RELATED: San Diego Cannabis Stores Brace For New Year’s High

With few exceptions, being caught with marijuana or THC in your bloodstream means a sailor is likely to face being discharged, said Jeff Carver, an attorney and retired Navy JAG officer in San Diego who defends active duty people who fail a drug test.

“If you want to be secretary of the Navy, if you want to make a career out of this endeavor, you cannot smoke marijuana,” Carver said. “You cannot eat marijuana brownies and you probably can’t hang out with your friends if they’re smoking marijuana.”

The military has a long history of grappling with marijuana. The scale of drug use in Vietnam was unnerving to the Pentagon. In 1973, the Pentagon released a report on service members returning from combat. The study interviewed returning soldiers and found nearly 70 percent smoked marijuana. More than a third tried heroin. At the time, the military was trying to get its arms around the number of people who may have to be steered into drug treatment.

In the 1981, six of the sailors involved in a crash aboard the USS Nimitz had marijuana in their system. The Navy did not cite marijuana as the cause of the crash that killed 14 sailors, but the scrutiny led in part to the Department of Defense instituting a zero tolerance policy.

That is pretty much where the policy stands today.

In recent years, the Pentagon has been looking at softening that stance, at least in small ways. In the last year of the Obama Administration, speaking before a Silicon Valley crowd at Tech Crunch, Defense Secretary Ash Carter hinted that the Pentagon was rethinking its stance, at least on marijuana use prior to joining.

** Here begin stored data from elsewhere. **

(* ===== verification/Outbound.v ===== *)
(** * internal/queue: the dialogue with a remote host

    manager.go from the choice of a connection to the end of DATA: the pool of idle
    connections per host, the circuit breaker per host, the TLS policies (MTA-STS,
    DANE and a required TLS), STARTTLS, the DKIM signature and the SMTP transaction.
    Every call that leaves the server is numbered and [out] has its answer.  The
    command log [sent] has each command with the TLS session it was sent in.
    crypto/tls is modelled by what it documents: a handshake that verifies certificates
    succeeds only with a chain to the roots for the server name, and one that does
    not verify leaves no verified chain.  One delivery at a time; panics of the
    SMTP library, tracing and logs are left out. *)
From S2P Require Import Prelude GoLib Utf8 Base64 Bolt GoNet Scram CircuitBreaker SmtpData BlobStore Spf Dkim Accounts Routing Dsn Queue TlsPolicy.

(** A TLS session: the certificates of the peer, and whether a chain was verified. *)
Record Session := { peers : list Cert; chains : bool }.
(** A connection: its session, and the SIZE parameter the host announced. *)
Record Client := { session : option Session; size_param : option gostring }.

Inductive smtp_error := ReplyError (code : Z) (text : gostring) | IOError (text : gostring).
(** STARTTLS: refused by a reply, a handshake that fails, a handshake with these
    certificates, and one after which the host refuses EHLO. *)
Inductive tls_answer :=
| TLSRefused (code : Z) (text : gostring)
| TLSBroken
| TLSDone (certs : list Cert)
| TLSNoHello (certs : list Cert) (code : Z) (text : gostring).

(** Why a delivery to a host failed. *)
Inductive mx_error :=
| PolicyRefused (text : gostring)
| PermanentReply (e : smtp_error)
| Failed (e : smtp_error).

Inductive command := MAIL (from : gostring) | RCPT (to : gostring) | DATA | CONTENT (message : gostring).
Record Sent := { to_host : gostring; in_session : option Session; what : command }.

(** The answer to a call: the clock, success, a refusal, a handshake, DNS. *)
Record NetAnswer := {
  a_now : Z; a_ok : bool; a_reply : option smtp_error; a_tls : tls_answer; a_size : option gostring; a_sts : StsEnv; a_tlsa : TlsaEnv; a_secure : bool; a_unix : Z
}.

Record Outbound := {
  pools : gmap gostring (list (Client * Z));
  mxBreakers : gmap gostring CircuitBreaker;
  tlsrptFailures : gmap gostring Z;
  mtasts : MTASTSValidator;
  sent : list Sent;
  asked : nat
}.
Definition with_pool (mx : gostring) (l : list (Client * Z)) (w : Outbound) : Outbound := {|
  pools := <[mx := l]> (pools w); mxBreakers := mxBreakers w; tlsrptFailures := tlsrptFailures w; mtasts := mtasts w; sent := sent w; asked := asked w |}.
Definition with_breaker (mx : gostring) cb (w : Outbound) : Outbound := {|
  pools := pools w; mxBreakers := <[mx := cb]> (mxBreakers w); tlsrptFailures := tlsrptFailures w; mtasts := mtasts w; sent := sent w; asked := asked w |}.
Definition with_failures f (w : Outbound) : Outbound := {|
  pools := pools w; mxBreakers := mxBreakers w; tlsrptFailures := f (tlsrptFailures w); mtasts := mtasts w; sent := sent w; asked := asked w |}.
Definition with_mtasts v (w : Outbound) : Outbound := {|
  pools := pools w; mxBreakers := mxBreakers w; tlsrptFailures := tlsrptFailures w; mtasts := v; sent := sent w; asked := asked w |}.
Definition log (e : Sent) (w : Outbound) : Outbound := {|
  pools := pools w; mxBreakers := mxBreakers w; tlsrptFailures := tlsrptFailures w; mtasts := mtasts w; sent := sent w ++ [e]; asked := asked w |}.
Definition asking (w : Outbound) : Outbound := {|
  pools := pools w; mxBreakers := mxBreakers w; tlsrptFailures := tlsrptFailures w; mtasts := mtasts w; sent := sent w; asked := S (asked w) |}.

(** What the operator configured; [mtastsValidator] and [daneValidator] may be absent,
    [daneSecure] says whether the hook is installed. *)
Record Settings := {
  requireTLS : bool; mtastsValidator : bool; daneValidator : bool; daneSecure : bool; mxPoolSize : nat; mxIdleTimeout : Z;
  mxBreaker : option CircuitBreaker.Config; tlsRootCAs : list Cert
}.

Section Outbound.
Context {U : UnicodeTables} {N : NetMail} {H : MailHeader} {C : Crypto} {T : TlsStd}.
Context (cfg : Settings) (out : nat -> NetAnswer).
(** The database, if there is one, the parsing of a PEM key (algorithm and signature),
    and the order in which Go walks a header map. *)
Context (db : option DB) (parseDKIMKey : gostring -> option (gostring * (gostring -> option gostring))) (iter : headerMap -> list (gostring * list gostring)).
Implicit Types w : Outbound.

Definition ask w : NetAnswer * Outbound := (out (asked w), asking w).

(** ** Signing *)
Definition headers_of (message : gostring) : headerMap := match ReadHeader message with Some h => list_to_map h | None => ∅ end.
Definition parseMessageHeaders := headers_of.
Definition extractMessageBody (message : gostring) : gostring :=
  match Index message (CRLF ++ CRLF) with
  | Some idx => drop (idx + 4) message
  | None => match Index message [LF; LF] with Some idx => drop (idx + 2) message | None => [] end
  end.
Definition fromHeaderDomain (message : gostring) : gostring :=
  match parseMessageHeaders message !! ("From" : gostring) with
  | Some (v :: _) => match ParseAddress v with Some a => extractDomain a | None => [] end
  | _ => []
  end.

Definition signAs (unix : Z) (signDomain selector keyPEM message : gostring) : option gostring :=
  match parseDKIMKey keyPEM with
  | None => None
  | Some (algorithm, sign) =>
      let headers := parseMessageHeaders message in
      if bool_decide (headers = ∅) then None else
      let signer := {| sg_domain := signDomain; sg_selector := selector; sg_algorithm := algorithm; sg_sign := sign |} in
      match Sign iter signer unix headers (extractMessageBody message) with
      | Some signature => Some ("DKIM-Signature: " ++ signature ++ CRLF ++ message)
      | None => None
      end
  end.

Definition signing_domains (from message : gostring) : list gostring :=
  let envDomain := extractDomain from in
  let hd := fromHeaderDomain message in
  let candidates := if bool_decide (hd = []) then [] else [hd] in
  if negb (bool_decide (envDomain = [])) && negb (existsb (fun c => EqualFold c envDomain) candidates) then candidates ++ [envDomain] else candidates.

Fixpoint sign_first (unix : Z) (d : DB) (domains : list gostring) (message : gostring) : option gostring :=
  match domains with
  | [] => None
  | x :: domains =>
      match GetDomain (ToLower x) d with
      | Err _ => sign_first unix d domains message
      | Ok data =>
          if bool_decide (DKIMPrivateKey data = []) || bool_decide (DKIMSelector data = []) then sign_first unix d domains message else
          match signAs unix (ToLower x) (DKIMSelector data) (DKIMPrivateKey data) message with
          | Some signed => Some signed
          | None => sign_first unix d domains message
          end
      end
  end.

Definition signWithDKIM (unix : Z) (from message : gostring) : option gostring :=
  match db with
  | None => None
  | Some d => let message := prepareOutbound message in sign_first unix d (signing_domains from message) message
  end.

(** ** Connections *)
Definition tlsUnverified (c : Client) : bool := match session c with Some s => negb (chains s) | None => false end.

(** The newest connection that is not idle for too long and answers RSET; with
    [strict] not one with an unverified session.  The list is the pool from its end. *)
Fixpoint take_conn (strict : bool) (t : Z) (l : list (Client * Z)) w : option Client * list (Client * Z) * Outbound :=
  match l with
  | [] => (None, [], w)
  | (c, lastUsed) :: l =>
      if mxIdleTimeout cfg <? time_sub t lastUsed then take_conn strict t l w else
      let '(o, w) := ask w in
      if negb (a_ok o) then take_conn strict t l w
      else if strict && tlsUnverified c then let '(o, w) := ask w in take_conn strict (a_now o) l w
      else (Some c, l, w)
  end.

Definition acquireMXConn (strict : bool) (mx : gostring) w : option Client * Outbound :=
  let '(o, w) := ask w in
  let '(c, l, w) := take_conn strict (a_now o) (rev (default [] (pools w !! mx))) w in
  (c, with_pool mx (rev l) w).

Definition createMXConn w : option Client * Outbound :=
  let '(o, w) := ask w in (if a_ok o then Some {| session := None; size_param := a_size o |} else None, w).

“We need to understand, and do, how people’s lives have changed. Not hold against them things they did when they were younger. So it’s an important question and yes we can be flexible,” Carter said.

Current Defense Secretary James Mattis has said little about the issue.

RELATED: San Diego Gains Early Lead In Cannabis Retail Licenses

But there are other signs the military may be softening the zero tolerance policy.

The Army and Navy require new recruits to seek a waiver depending on the amount of drug use prior to joining, but that waiver no longer needs go as high up the chain of command, making it easier to obtain.

And last year, the Air Force eliminated past marijuana use as a criteria for barring enlistment, as long as it didn’t result in a criminal penalty.

Jeff Carver, the San Diego attorney who represents military clients, said while testing positive for marijuana is still likely to get you kicked out of the Navy, most marijuana cases no longer go to a criminal trial. He says commanders realize society’s attitudes have changed.

“There is going to be a little more give. A little more love,” Carver said. “These members realize that young sailors are probably having to fend off offers of marijuana all the time. The punishment is probably becoming more liberal.”

That doesn’t mean sailors can expect a free pass. The acting commander at Naval Base San Diego issued a statement ahead of recreational marijuana becoming legal in California, restating that marijuana remains strictly forbidden under federal law. And that “we continue to enforce our zero tolerance policy.”

Pot is legal in California and there have been a few cracks in the military's zero tolerance policy. But San Diego's sailors and Marines risk discharge if they are found with marijuana.